Publié le 23 décembre 2023
L’État du Tennessee a saisi le tribunal contre Blackrock, en raison de sa politique ESG. Le procureur général reproche à la société de gestion de pratiquer l’analyse ESG sur tous ses fonds, même ceux qui ne l’affichent pas, de promettre de meilleurs rendement grâce à l’ESG, mais aussi… d’avoir opéré une volte-face récente sur la finance durable ! Chaque semaine, Novethic Essentiel vous propose un billet LinkedIn qu’il ne fallait pas manquer.

Les États républicains continuent de mener une guerre idéologique contre les pratiques ESG des sociétés de gestion. Le procureur du Tennessee vient ainsi de lancer un procès contre Blackrock, le géant de la gestion d’actifs aux 9,1 milliards de dollars sous gestion, parce qu’il “utilise des stratégies agressives pour pousser des objectifs environnementaux, sociaux et de gouvernance (ESG) controversés dans les actifs qu’il gère“, explique l’acte d’accusation. Quelques semaines plus tôt, des poursuites judiciaires avaient été lancées contre l’alliance Gfanz et l’ONG As You Sow par une commission de la Chambre des représentants des États-Unis en raison du risque d’entente commerciale que représentent ces organisations.

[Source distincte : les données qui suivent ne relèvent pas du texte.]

(** * StrengthLog V2: experimentation and progressive-rollout control plane

    A shallow embedding of [ABTestManager.ts] and [RolloutManager.ts]:
    JavaScript numbers are IEEE-754 binary64 values (Rocq's primitive
    floats), the two manager classes are records of their private fields,
    and every method is a function in a state-and-exception monad over the
    manager record and the JavaScript host (random source, clock, storage).

    A call runs to its end before the next one starts: the awaits of the
    source are taken in sequence, with no other call in between. Console
    output is left out. Timer callbacks ([setTimeout], [setInterval]) are
    entries of a history like the public methods. *)

From Stdlib Require Import ZArith Floats Uint63 String Ascii List Bool Lia.
From stdpp Require Import base option list gmap strings.

Set Warnings "-inexact-float".


(** ** The JavaScript runtime the two classes run on *)

Module JS.

Local Open Scope float_scope.

(** *** Numbers: the operators and [Math] functions the source uses *)

Definition lt (a b : float) : bool := PrimFloat.ltb a b.
Definition gt (a b : float) : bool := PrimFloat.ltb b a.
Definition le (a b : float) : bool := PrimFloat.leb a b.
Definition ge (a b : float) : bool := PrimFloat.leb b a.
Definition isNaN (x : float) : bool := negb (PrimFloat.eqb x x).

(** ToBoolean on a number: [0], [-0] and [NaN] are falsy. *)
Definition truthy (x : float) : bool :=
  negb (PrimFloat.eqb x 0) && negb (isNaN x).

(** [x || d] on numbers. *)
Definition or_default (x d : float) : float := if truthy x then x else d.

Definition Math_abs (x : float) : float := PrimFloat.abs x.
Definition Math_sqrt (x : float) : float := PrimFloat.sqrt x.

(** [Math.pow(x, 2)]. *)
Definition Math_pow2 (x : float) : float := x * x.

Definition Math_min (a b : float) : float :=
  if isNaN a || isNaN b then nan else if lt b a then b else a.

Definition two52 : float := 4503599627370496.

(** [Math.floor]: below 2^52 in magnitude, adding and removing 2^52 rounds
    to the nearest integer, which is then corrected downwards. *)
Definition Math_floor (x : float) : float :=
  if PrimFloat.eqb x 0 then x
  else if lt (Math_abs x) two52 then
    let r := if le 0 x then (x + two52) - two52 else (x - two52) + two52 in
    if gt r x then r - 1 else r
  else x.

(** An integer as a number (exact below 2^53). *)
Definition of_Z (z : Z) : float :=
  if (0 <=? z)%Z then PrimFloat.of_uint63 (Uint63.of_Z z)
  else - PrimFloat.of_uint63 (Uint63.of_Z (- z)).

(** ToInt32, the conversion behind [<<] and [&]. *)
Definition ToInt32 (z : Z) : Z := ((z + 2 ^ 31) mod 2 ^ 32 - 2 ^ 31)%Z.

(** [x << n] and [x & y] on integer-valued numbers. *)
Definition shl (x : Z) (n : Z) : Z := ToInt32 (Z.shiftl (ToInt32 x) n).
Definition band (x y : Z) : Z := Z.land (ToInt32 x) (ToInt32 y).

(** *** Strings: [charCodeAt] over the code units, [substr]

    A string is the list of its code units, each below 256 (the ids,
    seeds and flag names of the application are ASCII). *)

Definition charCodes (s : string) : list Z :=
  map (fun c => Z.of_nat (nat_of_ascii c)) (list_ascii_of_string s).

Fixpoint substr_from (n : nat) (s : string) : string :=
  match n, s with
  | O, _ => s
  | S n', String _ s' => substr_from n' s'
  | S _, EmptyString => EmptyString
  end.

(** *** Values of type [any] *)

Inductive Prim :=
| Undefined
| Null
| Bool (b : bool)
| Num (x : float)
| Str (s : string).

(** Besides primitives and arrays of primitives, a value is one of the
    objects every plain object inherits from [Object.prototype]
    ([constructor], [toString], ...), known by the name it is found under. *)
Inductive Value :=
| P (p : Prim)
| Arr (elems : list Prim)
| Inherited (name : string).

(** The properties of [Object.prototype], the standard ones and those of
    Annex B of ECMAScript. *)
Definition Object_prototype_names : list string :=
  ["constructor"; "hasOwnProperty"; "isPrototypeOf"; "propertyIsEnumerable";
   "toLocaleString"; "toString"; "valueOf"; "__proto__";
   "__defineGetter__"; "__defineSetter__";
   "__lookupGetter__"; "__lookupSetter__"]%string.

(** [a === b] on primitives. *)
Definition prim_strict_eq (a b : Prim) : bool :=
  match a, b with
  | Undefined, Undefined => true
  | Null, Null => true
  | Bool x, Bool y => Bool.eqb x y
  | Num x, Num y => PrimFloat.eqb x y
  | Str x, Str y => String.eqb x y
  | _, _ => false
  end.

(** [a === b]; two arrays are two objects, never identical, and two
    inherited objects are identical when they are found under one name. *)
Definition strict_eq (a b : Value) : bool :=
  match a, b with
  | P x, P y => prim_strict_eq x y
  | Inherited x, Inherited y => String.eqb x y
  | _, _ => false
  end.

(** SameValueZero, the comparison of [Array.prototype.includes]. *)
Definition same_value_zero (a b : Prim) : bool :=
  match a, b with
  | Num x, Num y => PrimFloat.eqb x y || (isNaN x && isNaN y)
  | _, _ => prim_strict_eq a b
  end.

Definition includes (elems : list Prim) (v : Value) : bool :=
  match v with
  | P p => existsb (fun e => same_value_zero e p) elems
  | Arr _ | Inherited _ => false
  end.

(** *** Insertion-ordered dictionaries: [Map] and plain objects

    A [Map] is the list of its entries in insertion order. A plain object
    that is filled by assignments [o[k] = v] is the list of the keys
    assigned, in the order of their first assignment; what JavaScript does
    differently for the key [__proto__] and for keys that are array indices
    is in [set_primitive], [own] and [object_entries]. *)

Module Dict.

Definition t (V : Type) : Type := list (string * V).

Definition empty {V : Type} : t V := [].

Fixpoint get {V : Type} (d : t V) (k : string) : option V :=
  match d with
  | [] => None
  | (k', v) :: d' => if String.eqb k' k then Some v else get d' k
  end.

(** [set] keeps the position of a key that is already present. *)
Fixpoint set {V : Type} (d : t V) (k : string) (v : V) : t V :=
  match d with
  | [] => [(k, v)]
  | (k', v') :: d' =>
      if String.eqb k' k then (k, v) :: d' else (k', v') :: set d' k v
  end.

Definition keys {V : Type} (d : t V) : list string := map fst d.
Definition values {V : Type} (d : t V) : list V := map snd d.

(** [{ ...a, ...b }] and [Object.assign(a, b)]. *)
Definition assign {V : Type} (a b : t V) : t V :=
  fold_left (fun acc kv => set acc (fst kv) (snd kv)) b a.

(** [o[k] = v] on a plain object for a primitive [v]: the setter of
    [__proto__] ignores a value that is not an object, so nothing is
    assigned under that key. For an object [v] the assignment
    [o.__proto__ = v] makes [v] the prototype of [o], and [o.__proto__]
    reads it back: [set] and [get] under the key [__proto__] are that
    slot, which is no property of [o]. *)
Definition set_primitive {V : Type} (d : t V) (k : string) (v : V) : t V :=
  if String.eqb k "__proto__" then d else set d k v.

(** The own properties of a plain object filled by assignments. *)
Definition own {V : Type} (d : t V) : t V :=
  List.filter (fun kv => negb (String.eqb (fst kv) "__proto__")) d.

(** An array index: the canonical decimal numeral of an integer below
    2^32 - 1. *)
Definition digit_of (c : ascii) : option N :=
  let n := N_of_ascii c in
  if ((48 <=? n) && (n <=? 57))%N then Some (n - 48)%N else None.

Fixpoint numeral_value (s : string) (acc : N) : option N :=
  match s with
  | EmptyString => Some acc
  | String c s' =>
      match digit_of c with
      | Some d => numeral_value s' (10 * acc + d)%N
      | None => None
      end
  end.

Definition array_index (s : string) : option N :=
  match s with
  | EmptyString => None
  | String "0"%char EmptyString => Some 0%N
  | String "0"%char _ => None
  | _ =>
      match numeral_value s 0 with
      | Some n => if (n <? 4294967295)%N then Some n else None
      | None => None
      end
  end.

(** The properties whose keys are array indices, by ascending index. *)
Fixpoint insert_indexed {V : Type} (n : N) (kv : string * V)
    (sorted : list (N * (string * V))) : list (N * (string * V)) :=
  match sorted with
  | [] => [(n, kv)]
  | (n', kv') :: rest =>
      if (n <? n')%N then (n, kv) :: sorted
      else (n', kv') :: insert_indexed n kv rest
  end.

Definition indexed {V : Type} (d : t V) : list (N * (string * V)) :=
  fold_left
    (fun sorted kv =>
       match array_index (fst kv) with
       | Some n => insert_indexed n kv sorted
       | None => sorted
       end)
    d [].

(** [Object.entries(o)]: the own properties, those with an array index as
    key first, by ascending index, then the others in the order in which
    they were created. *)
Definition object_entries {V : Type} (d : t V) : list (string * V) :=
  (map snd (indexed (own d))
   ++ List.filter (fun kv => match array_index (fst kv) with
                             | Some _ => false
                             | None => true
                             end)
                  (own d))%list.

End Dict.

(** *** The host: everything the code asks of its environment *)

Record Host := {
  (** result of the [n]-th host call when it is [Math.random()] *)
  Math_random_at : nat -> float;
  (** result of the [n]-th host call when it is [Date.now()] *)
  Date_now_at : nat -> float;
  (** [Math.exp], an implementation-approximated function *)
  Math_exp : float -> float;
  (** [Number.prototype.toString(36)] *)
  Number_toString36 : float -> string;
  (** ToNumber on a string *)
  StringToNumber : string -> float;
  (** ToString on a number *)
  NumberToString : float -> string;
  (** whether the [n]-th host call, a [localStorage.setItem], throws *)
  setItem_throws : nat -> bool
}.

Record World := { host : Host; calls : nat }.

Definition tick (w : World) : World :=
  {| host := host w; calls := S (calls w) |}.

(** ToString and ToNumber on values of type [any]. *)
Definition prim_to_string (h : Host) (p : Prim) : string :=
  match p with
  | Undefined => "undefined"
  | Null => "null"
  | Bool true => "true"
  | Bool false => "false"
  | Num x => NumberToString h x
  | Str s => s
  end.

(** [Array.prototype.join(",")], which prints [null] and [undefined] as
    the empty string. *)
Fixpoint join_comma (h : Host) (elems : list Prim) : string :=
  match elems with
  | [] => EmptyString
  | [Undefined] | [Null] => EmptyString
  | [p] => prim_to_string h p
  | (Undefined | Null) :: rest => String "," (join_comma h rest)
  | p :: rest => prim_to_string h p ++ String "," (join_comma h rest)
  end.

Definition ToNumber (h : Host) (v : Value) : float :=
  match v with
  | P Undefined => nan
  | P Null => 0
  | P (Bool true) => 1
  | P (Bool false) => 0
  | P (Num x) => x
  | P (Str s) => StringToNumber h s
  | Arr elems => StringToNumber h (join_comma h elems)
  | Inherited _ => nan
  end.

(** *** Completions and the method monad *)

Inductive Exception :=
| Error (message : string)
| TypeError (message : string)
| DOMException (name : string).

Inductive Completion (A : Type) :=
| Normal (a : A)
| Throw (e : Exception).
Arguments Normal {A} a.
Arguments Throw {A} e.

(** A method of a class with fields [S]: it reads and writes the host and
    the fields and either returns or throws; what it wrote before a throw
    stays written. *)
Definition M (S A : Type) : Type := World -> S -> Completion A * (World * S).

Definition ret {S A : Type} (a : A) : M S A := fun w s => (Normal a, (w, s)).

Definition throw {S A : Type} (e : Exception) : M S A :=
  fun w s => (Throw e, (w, s)).

Definition bind {S A B : Type} (m : M S A) (k : A -> M S B) : M S B :=
  fun w s =>
    match m w s with
    | (Normal a, (w', s')) => k a w' s'
    | (Throw e, ws') => (Throw e, ws')
    end.

Definition this {S : Type} : M S S := fun w s => (Normal s, (w, s)).

Definition update {S : Type} (f : S -> S) : M S unit :=
  fun w s => (Normal tt, (w, f s)).

Definition the_host {S : Type} : M S Host :=
  fun w s => (Normal (host w), (w, s)).

(** A call of an async method that is not awaited: the body runs, a throw
    becomes a rejected promise nobody looks at. *)
Definition detached {S A : Type} (m : M S A) : M S unit :=
  fun w s => (Normal tt, snd (m w s)).

(** Running a method of an object held in a field. *)
Definition on_field {S T A : Type} (proj : S -> T) (inj : T -> S -> S)
    (m : M T A) : M S A :=
  fun w s =>
    match m w (proj s) with
    | (c, (w', t')) => (c, (w', inj t' s))
    end.

(** The state a call leaves behind, however it completed. *)
Definition state_after {S A : Type} (m : M S A) (w : World) (s : S) : S :=
  snd (snd (m w s)).

Definition world_after {S A : Type} (m : M S A) (w : World) (s : S) : World :=
  fst (snd (m w s)).

Definition completion_of {S A : Type} (m : M S A) (w : World) (s : S)
    : Completion A :=
  fst (m w s).

Definition Math_random {S : Type} : M S float :=
  fun w s => (Normal (Math_random_at (host w) (calls w)), (tick w, s)).

Definition Date_now {S : Type} : M S float :=
  fun w s => (Normal (Date_now_at (host w) (calls w)), (tick w, s)).

(** [localStorage.setItem(key, text)]; the stored text is not modelled,
    nothing ever reads it back after construction. *)
Definition localStorage_setItem {S : Type} (key : string) : M S unit :=
  fun w s =>
    (if setItem_throws (host w) (calls w)
     then Throw (DOMException "QuotaExceededError")
     else Normal tt, (tick w, s)).

(** Sequencing a list of statements ([for ... of] without [break]). *)
Fixpoint for_each {S A : Type} (l : list A) (body : A -> M S unit) : M S unit :=
  match l with
  | [] => ret tt
  | a :: l' => bind (body a) (fun _ => for_each l' body)
  end.

(** What the statements about methods are phrased with: a relation that
    every call of [m] maintains between the fields before and after, and a
    method that never throws. *)
Definition preserves {S A : Type} (R : S -> S -> Prop) (m : M S A) : Prop :=
  forall w s, R s (state_after m w s).

Definition never_throws {S A : Type} (m : M S A) : Prop :=
  forall w s, exists a, completion_of m w s = Normal a.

Cette fois, les poursuites contre Blackrock ne sont pas fondées sur les lois “antitrust”, mais sur le droit de la consommation. Le procureur général du Tennessee, Jonathan Skrmetti, accuse la société de gestion d’avoir trompé les épargnants en procédant à des analyses ESG même sur ses investissements qui ne sont pas définis comme étant durables. Le gouvernement du Tennessee reproche également à Blackrock d’avoir surévalué la capacité de l’ESG à affecter les entreprises, donc à obtenir de meilleures performances.

Des méthodes inédites

Plus surprenant, l’État du Tennessee poursuit aussi Blackrock parce que la société de gestion, au travers de la voix de Larry Fink, a déclaré ne plus vouloir employer le terme ESG devenu trop politique. Tout cela mis bout à bout “est susceptible de tromper à la fois les investisseurs qui ne veulent pas investir dans des actifs qui sont ou seront utilisés pour pousser l’ESG, et les investisseurs qui envisagent d’investir dans l’ESG en tant que stratégie financière pour augmenter leurs rendements“, selon l’acte d’accusation.

L’État du Tennessee utilise ce procès pour poursuivre la croisade des élus républicains contre la finance durable, jugée trop “woke”, en employant des méthodes inédites. Jusqu’ici, certains États comme le Texas ou la Floride étaient plutôt passés par la législation. Une loi a ainsi été adoptée en Floride pour interdire aux administrations d’utiliser des critères ESG pour l’investissement public, les émissions obligataires ou encore les achats publics. Le Texas et la Louisiane ont de leur côté décidé de boycotter les sociétés de gestion – dont Blackrock – utilisant des critères de durabilité dans leurs stratégies.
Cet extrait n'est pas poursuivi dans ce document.